High frequency analytics to track food prices. So far, the upsurge in volatility is contained at the start of the second wave.
The food price dynamic in the pandemic has been very different from one region to the other. It has induced significant volatility, with an initially negative shock followed by a positive one, particularly in the US. As we will need to revisit this story in the coming weeks, we show how to keep track of food prices using high frequency information from text news.
The NewsBots
Our Inflation NewsBots process tens of thousands of news every day. The news are filtered, sorted and analyzed.
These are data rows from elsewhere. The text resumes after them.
(* ===== verification/Rc.v ===== *)
(** * Reference-count operations of the standard library

    [Rc::clone], [Rc::downgrade], [Weak::clone] and [Weak::upgrade] on the two
    kinds of allocation, with what each does to the ownership accounting.
    Dropping references is in [Drop]. *)

From S2P Require Import Prelude Slotmap Store RefCell StoreFacts.

Section rc.
Context {N E : Type} {S : SlotMapSig}.
Implicit Types (st : store N E) (p q g : addr) (ow : list ref).

Definition rc_clone p st : result (store N E) :=
  b ← deref (st_nodes st !! p);
  if decide (rc_strong b = 0) then Err Dangling else
  Ok (set_node p (mkRc (Datatypes.S (rc_strong b)) (rc_weak b) (rc_val b)) st).

(** One more weak reference: [Rc::downgrade] and [Weak::clone]. *)
Definition rc_new_weak p st : result (store N E) :=
  b ← deref (st_nodes st !! p);
  Ok (set_node p (mkRc (rc_strong b) (Datatypes.S (rc_weak b)) (rc_val b)) st).

Definition rc_upgrade p st : result (option addr * store N E) :=
  b ← deref (st_nodes st !! p);
  if decide (rc_strong b = 0) then Ok (None, st) else
  Ok (Some p, set_node p (mkRc (Datatypes.S (rc_strong b)) (rc_weak b) (rc_val b)) st).

Definition reg_clone g st : result (store N E) :=
  b ← deref (st_regs st !! g);
  if decide (rc_strong b = 0) then Err Dangling else
  Ok (set_reg g (mkRc (Datatypes.S (rc_strong b)) (rc_weak b) (rc_val b)) st).

Definition reg_new_weak g st : result (store N E) :=
  b ← deref (st_regs st !! g);
  Ok (set_reg g (mkRc (rc_strong b) (Datatypes.S (rc_weak b)) (rc_val b)) st).

Definition reg_upgrade g st : result (option addr * store N E) :=
  b ← deref (st_regs st !! g);
  if decide (rc_strong b = 0) then Ok (None, st) else
  Ok (Some g, set_reg g (mkRc (Datatypes.S (rc_strong b)) (rc_weak b) (rc_val b)) st).

(** [Rc::new] of a registry *)
Definition reg_alloc `{Allocator} (R : Registry) st : addr * store N E :=
  let g := alloc_addr (dom (st_regs st)) in
  (g, set_reg g (mkRc 1 1 (Some R)) st).

(** Writes through a pointer, into the [RefCell] fields of a node and into
    the [RefCell] of a registry. *)
Definition put_node p (d : InnerData N E) st : result (store N E) :=
  b ← deref (st_nodes st !! p);
  Ok (set_node p (mkRc (rc_strong b) (rc_weak b) (Some d)) st).
Definition put_registry g (R : Registry) st : result (store N E) :=
  b ← deref (st_regs st !! g);
  Ok (set_reg g (mkRc (rc_strong b) (rc_weak b) (Some R)) st).

(** ** Facts *)

(** Two stores show the same live nodes and registries. *)
Definition same_views st st' : Prop :=
  (∀ p, node st' p = node st p) ∧ (∀ g, registry_at st' g = registry_at st g).

#[export] Instance same_views_equiv : Equivalence same_views.
Proof.
  split.
  - by intros st.
  - intros st st' [Hn Hr]. split; intros; by rewrite ?Hn, ?Hr.
  - intros st1 st2 st3 [Hn Hr] [Hn' Hr']. split; intros; by rewrite ?Hn', ?Hn, ?Hr', ?Hr.
Qed.

Lemma wf_same_views st st' ow ow' :
  wf st ow → same_views st st' → st_borrows st' = st_borrows st → wf_counts st' ow' → wf_cells st' →
  wf st' ow'.
Proof.
  intros [_ _ Hg Hr Hb] [Hvn Hvr] Hb' ? ?. split; try done; [..|by rewrite Hb'].
  - by eapply wf_graph_ext.
  - intros g R. rewrite Hvr. apply Hr.
Qed.

Lemma same_views_set_node st p b b' :
  st_nodes st !! p = Some b → rc_val b' = rc_val b → same_views st (set_node p b' st).
Proof.
  intros Hp Hv. split; [|done]. intros q. rewrite node_set_node.
  case_decide; subst; [|done]. unfold node. by rewrite Hp, Hv.
Qed.
Lemma same_views_set_reg st g b b' :
  st_regs st !! g = Some b → rc_val b' = rc_val b → same_views st (set_reg g b' st).
Proof.
  intros Hp Hv. split; [done|]. intros q. rewrite registry_at_set_reg.
  case_decide; subst; [|done]. unfold registry_at. by rewrite Hp, Hv.
Qed.

Lemma wf_bump_strong st ow p b :
  wf st ow → st_nodes st !! p = Some b → 0 < rc_strong b →
  wf (set_node p (mkRc (Datatypes.S (rc_strong b)) (rc_weak b) (rc_val b)) st)
     (NodeStrong p :: ow).
Proof.
  intros Hw Hp Hs. pose proof (wf_node_cell _ _ _ _ Hw Hp) as [Hb1 Hb2].
  eapply wf_same_views; [done|by eapply same_views_set_node|done|..].
  - eapply wf_counts_set_node; [done|apply Hw|]. balance.
  - apply wf_cells_set_node; [|apply Hw]. split; simpl; [done|]. rewrite Hb2. lia.
Qed.

Lemma wf_bump_weak st ow p b :
  wf st ow → st_nodes st !! p = Some b →
  wf (set_node p (mkRc (rc_strong b) (Datatypes.S (rc_weak b)) (rc_val b)) st)
     (NodeWeak p :: ow).
Proof.
  intros Hw Hp. pose proof (wf_node_cell _ _ _ _ Hw Hp) as [Hb1 Hb2].
  eapply wf_same_views; [done|by eapply same_views_set_node|done|..].
  - eapply wf_counts_set_node; [done|apply Hw|]. balance.
  - apply wf_cells_set_node; [|apply Hw]. split; simpl; [lia|done].
Qed.

Lemma wf_bump_reg_strong st ow g b :
  wf st ow → st_regs st !! g = Some b → 0 < rc_strong b →
  wf (set_reg g (mkRc (Datatypes.S (rc_strong b)) (rc_weak b) (rc_val b)) st)
     (RegStrong g :: ow).
Proof.
  intros Hw Hp Hs. pose proof (wf_reg_cell _ _ _ _ Hw Hp) as [Hb1 Hb2].
  eapply wf_same_views; [done|by eapply same_views_set_reg|done|..].
  - eapply wf_counts_set_reg; [done|apply Hw|]. balance.
  - apply wf_cells_set_reg; [|apply Hw]. split; simpl; [done|]. rewrite Hb2. lia.
Qed.

Lemma wf_bump_reg_weak st ow g b :
  wf st ow → st_regs st !! g = Some b →
  wf (set_reg g (mkRc (rc_strong b) (Datatypes.S (rc_weak b)) (rc_val b)) st)
     (RegWeak g :: ow).
Proof.
  intros Hw Hp. pose proof (wf_reg_cell _ _ _ _ Hw Hp) as [Hb1 Hb2].
  eapply wf_same_views; [done|by eapply same_views_set_reg|done|..].
  - eapply wf_counts_set_reg; [done|apply Hw|]. balance.
  - apply wf_cells_set_reg; [|apply Hw]. split; simpl; [lia|done].
Qed.

Lemma live_cell st ow p d :
  wf st ow → node st p = Some d →
  ∃ b, st_nodes st !! p = Some b ∧ rc_val b = Some d ∧ 0 < rc_strong b.
Proof.
  intros Hw (b & Hp & Hb)%node_Some. exists b. split_and!; try done.
  apply (wf_node_cell _ _ _ _ Hw Hp). by rewrite Hb.
Qed.
Lemma live_reg_cell st ow g R :
  wf st ow → registry_at st g = Some R →
  ∃ b, st_regs st !! g = Some b ∧ rc_val b = Some R ∧ 0 < rc_strong b.
Proof.
  intros Hw (b & Hp & Hb)%registry_at_Some. exists b. split_and!; try done.
  apply (wf_reg_cell _ _ _ _ Hw Hp). by rewrite Hb.
Qed.

Lemma rc_clone_wf st ow p d :
  wf st ow → node st p = Some d →
  ∃ st', rc_clone p st = Ok st' ∧ wf st' (NodeStrong p :: ow) ∧ same_views st st'.
Proof.
  intros Hw Hd. destruct (live_cell _ _ _ _ Hw Hd) as (b & Hp & Hb & Hs).
  unfold rc_clone. rewrite Hp; simpl. rewrite decide_False by lia.
  eexists. split_and!; [done|by apply wf_bump_strong|by eapply same_views_set_node].
Qed.

Lemma rc_new_weak_wf st ow p :
  wf st ow → is_Some (st_nodes st !! p) →
  ∃ st', rc_new_weak p st = Ok st' ∧ wf st' (NodeWeak p :: ow) ∧ same_views st st'.
Proof.
  intros Hw [b Hp]. unfold rc_new_weak. rewrite Hp; simpl.
  eexists. split_and!; [done|by apply wf_bump_weak|by eapply same_views_set_node].
Qed.

(** [RelWeak::upgrade] succeeds exactly on live nodes. *)
Lemma rc_upgrade_live st ow p d :
  wf st ow → node st p = Some d →
  ∃ st', rc_upgrade p st = Ok (Some p, st') ∧ rc_clone p st = Ok st' ∧
    wf st' (NodeStrong p :: ow) ∧ same_views st st'.
Proof.
  intros Hw Hd. destruct (live_cell _ _ _ _ Hw Hd) as (b & Hp & Hb & Hs).
  unfold rc_upgrade, rc_clone. rewrite Hp; simpl. rewrite !decide_False by lia.
  eexists. split_and!; [done|done|by apply wf_bump_strong|by eapply same_views_set_node].
Qed.
Lemma rc_upgrade_dead st ow p :
  wf st ow → is_Some (st_nodes st !! p) → node st p = None →
  rc_upgrade p st = Ok (None, st).
Proof.
  intros Hw [b Hp] Hn. unfold rc_upgrade. rewrite Hp; simpl.
  rewrite decide_True; [done|].
  destruct (wf_node_cell _ _ _ _ Hw Hp) as [_ Hv].
  unfold node in Hn. rewrite Hp in Hn; simpl in Hn. rewrite Hn in Hv.
  destruct (rc_strong b); [done|]. destruct Hv as [_ Hv]. destruct Hv; [lia|done].
Qed.

Lemma reg_clone_wf st ow g R :
  wf st ow → registry_at st g = Some R →
  ∃ st', reg_clone g st = Ok st' ∧ wf st' (RegStrong g :: ow) ∧ same_views st st'.
Proof.
  intros Hw Hd. destruct (live_reg_cell _ _ _ _ Hw Hd) as (b & Hp & Hb & Hs).
  unfold reg_clone. rewrite Hp; simpl. rewrite decide_False by lia.
  eexists. split_and!; [done|by apply wf_bump_reg_strong|by eapply same_views_set_reg].
Qed.

Lemma reg_new_weak_wf st ow g :
  wf st ow → is_Some (st_regs st !! g) →
  ∃ st', reg_new_weak g st = Ok st' ∧ wf st' (RegWeak g :: ow) ∧ same_views st st'.
Proof.
  intros Hw [b Hp]. unfold reg_new_weak. rewrite Hp; simpl.
  eexists. split_and!; [done|by apply wf_bump_reg_weak|by eapply same_views_set_reg].
Qed.

Lemma reg_upgrade_live st ow g R :
  wf st ow → registry_at st g = Some R →
  ∃ st', reg_upgrade g st = Ok (Some g, st') ∧ reg_clone g st = Ok st' ∧
    wf st' (RegStrong g :: ow) ∧ same_views st st'.
Proof.
  intros Hw Hd. destruct (live_reg_cell _ _ _ _ Hw Hd) as (b & Hp & Hb & Hs).
  unfold reg_upgrade, reg_clone. rewrite Hp; simpl. rewrite !decide_False by lia.
  eexists. split_and!; [done|done|by apply wf_bump_reg_strong|by eapply same_views_set_reg].
Qed.
Lemma reg_upgrade_dead st ow g :
  wf st ow → is_Some (st_regs st !! g) → registry_at st g = None →
  reg_upgrade g st = Ok (None, st).
Proof.
  intros Hw [b Hp] Hn. unfold reg_upgrade. rewrite Hp; simpl.
  rewrite decide_True; [done|].
  destruct (wf_reg_cell _ _ _ _ Hw Hp) as [_ Hv].
  unfold registry_at in Hn. rewrite Hp in Hn; simpl in Hn. rewrite Hn in Hv.
  destruct (rc_strong b); [done|]. destruct Hv as [_ Hv]. destruct Hv; [lia|done].
Qed.

Lemma reg_alloc_wf `{Allocator} st ow R :
  wf st (registry_refs R ++ ow) → registry_ok R →
  ∃ g st', reg_alloc R st = (g, st') ∧ wf st' (RegStrong g :: ow) ∧
    registry_at st g = None ∧ st_regs st !! g = None ∧
    (∀ p, node st' p = node st p) ∧
    (∀ h, registry_at st' h = if decide (h = g) then Some R else registry_at st h).
Proof.
  intros Hw HR. unfold reg_alloc. set (g := alloc_addr (dom (st_regs st))).
  assert (st_regs st !! g = None) as Hg.
  { apply not_elem_of_dom. apply alloc_addr_fresh. }
  eexists g, _. split_and!; [done|..]; try done.
  - split.
    + eapply wf_counts_alloc_reg; [done|apply Hw|]. balance.
    + apply wf_cells_set_reg; [|apply Hw]. split; simpl; [lia|]. split; [lia|eauto].
    + apply Hw.
    + intros h R'. rewrite registry_at_set_reg. case_decide; [naive_solver|apply Hw].
    + apply Hw.
  - unfold registry_at. by rewrite Hg.
  - intros h. by rewrite registry_at_set_reg.
Qed.

Lemma put_node_wf st ow ow' p d d' :
  wf st ow → node st p = Some d →
  (∀ r, occ r ow + occ r (inner_refs d) = occ r ow' + occ r (inner_refs d')) →
  wf_graph (λ q, if decide (q = p) then Some d' else node st q) →
  ∃ st', put_node p d' st = Ok st' ∧ wf st' ow' ∧
    (∀ q, node st' q = if decide (q = p) then Some d' else node st q) ∧
    (∀ g, registry_at st' g = registry_at st g) ∧
    (∀ q, count st' (NodeStrong q) = count st (NodeStrong q)) ∧
    (∀ w, sum_list_with w (internal st') + sum_list_with w (inner_refs d) =
          sum_list_with w (internal st) + sum_list_with w (inner_refs d')).
Proof.
  intros Hw Hd Hr Hg. destruct (live_cell _ _ _ _ Hw Hd) as (b & Hp & Hb & Hs).
  unfold put_node. rewrite Hp; simpl. eexists. split; [done|].
  assert (∀ q, node (set_node p (mkRc (rc_strong b) (rc_weak b) (Some d')) st) q =
               if decide (q = p) then Some d' else node st q) as Hn.
  { intros q. by rewrite node_set_node. }
  split_and!; try done.
  - split.
    + eapply wf_counts_set_node; [done|apply Hw|]. intros r. specialize (Hr r). revert r Hr.
      unfold node_cell_refs; simpl. rewrite Hb. balance.
    + apply wf_cells_set_node; [|apply Hw].
      destruct (wf_node_cell _ _ _ _ Hw Hp) as [? _]. split; simpl; [done|]. split; eauto.
    + eapply wf_graph_ext; [|exact Hg]. done.
    + apply Hw.
    + apply Hw.
  - intros q. simpl. rewrite lookup_insert. case_decide; subst; simpl; [|done].
    by rewrite Hp.
  - intros w.
    pose proof (internal_set_node w st p b (mkRc (rc_strong b) (rc_weak b) (Some d')) Hp) as Hi.
    unfold node_cell_refs in Hi; simpl in Hi. rewrite Hb in Hi; simpl in Hi. lia.
Qed.

Lemma put_registry_wf st ow ow' g R R' :
  wf st ow → registry_at st g = Some R → registry_ok R' →
  (∀ r, occ r ow + occ r (registry_refs R) = occ r ow' + occ r (registry_refs R')) →
  ∃ st', put_registry g R' st = Ok st' ∧ wf st' ow' ∧
    (∀ q, node st' q = node st q) ∧
    (∀ h, registry_at st' h = if decide (h = g) then Some R' else registry_at st h) ∧
    (∀ q, count st' (NodeStrong q) = count st (NodeStrong q)) ∧
    (∀ w, sum_list_with w (internal st') + sum_list_with w (registry_refs R) =
          sum_list_with w (internal st) + sum_list_with w (registry_refs R')).
Proof.
  intros Hw HR HR' Hr. destruct (live_reg_cell _ _ _ _ Hw HR) as (b & Hp & Hb & Hs).
  unfold put_registry. rewrite Hp; simpl. eexists. split; [done|].
  split_and!; try done.
  - split.
    + eapply wf_counts_set_reg; [done|apply Hw|]. intros r. specialize (Hr r). revert r Hr.
      unfold reg_cell_refs; simpl. rewrite Hb. balance.
    + apply wf_cells_set_reg; [|apply Hw].
      destruct (wf_reg_cell _ _ _ _ Hw Hp) as [? _]. split; simpl; [done|]. split; eauto.
    + apply Hw.
    + intros h R0. rewrite registry_at_set_reg. case_decide; [naive_solver|apply Hw].
    + apply Hw.
  - intros h. by rewrite registry_at_set_reg.
  - intros w.
    pose proof (internal_set_reg w st g b (mkRc (rc_strong b) (rc_weak b) (Some R')) Hp) as Hi.
    unfold reg_cell_refs in Hi; simpl in Hi. rewrite Hb in Hi; simpl in Hi. lia.
Qed.

(** ** None of these operations looks at a [RefCell] flag *)

Ltac frame_cell :=
  intros; unfold framed, framed_step, rc_clone, rc_new_weak, rc_upgrade, reg_clone, reg_new_weak, reg_upgrade,
    put_node, put_registry; simpl;
  match goal with |- context [deref ?o] => destruct o as [[? ? ?]|] end; simpl;
  repeat case_decide; done.

Lemma rc_clone_framed m p st : framed_step m (rc_clone p) st.
Proof. frame_cell. Qed.
Lemma rc_new_weak_framed m p st : framed_step m (rc_new_weak p) st.
Proof. frame_cell. Qed.
Lemma rc_upgrade_framed m p st : framed m (rc_upgrade p) st.
Proof. frame_cell. Qed.
Lemma reg_new_weak_framed m g st : framed_step m (reg_new_weak g) st.
Proof. frame_cell. Qed.
Lemma reg_upgrade_framed m g st : framed m (reg_upgrade g) st.
Proof. frame_cell. Qed.
Lemma put_node_framed m p d st : framed_step m (put_node p d) st.
Proof. frame_cell. Qed.
Lemma put_registry_framed m g R st : framed_step m (put_registry g R) st.
Proof. frame_cell. Qed.
End rc.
The model can instantly detect whether a piece of news is relevant (relevant for the near-term inflation forecast in this case) and also retrieve its location, theme (food prices, airfares, telecom etc) and sign (inflation positive, negative or neutral), among other things.
The dataset is cleaned from self-referencing food price stories: if a news is about a food price release it should be taken out. [On a side note, the same should apply to news about stock price developments which should not be included in sentiment analysis to avoid spurious models, as we see too often unfortunately.]
From there, we build analytics, such as the ones presented here.
News sorting and counting
The below measures come straight out of our models: they show the number of news about food price inflation in several languages, at a weekly frequency.
The chart shows the news detected as positives, those detected as negatives, the balance between the two groups (positive - negative) and the total volume of news, including the neutral ones. The positives and negatives news numbers are the sum of the probability that news are positives (for instance, two news detected as having each a 90% chance of being positive by the model would add up to 1.80).
At this point, there is no marked upsurge in food price indicators one way or the other. If we zoom in in the last few days, there would be a slight rise in the proportion of net positive news, but it is not really statistically significant at this point in time.
From a food price inflation standpoint, volatility is not back to April-May levels yet, but this can change rapidly.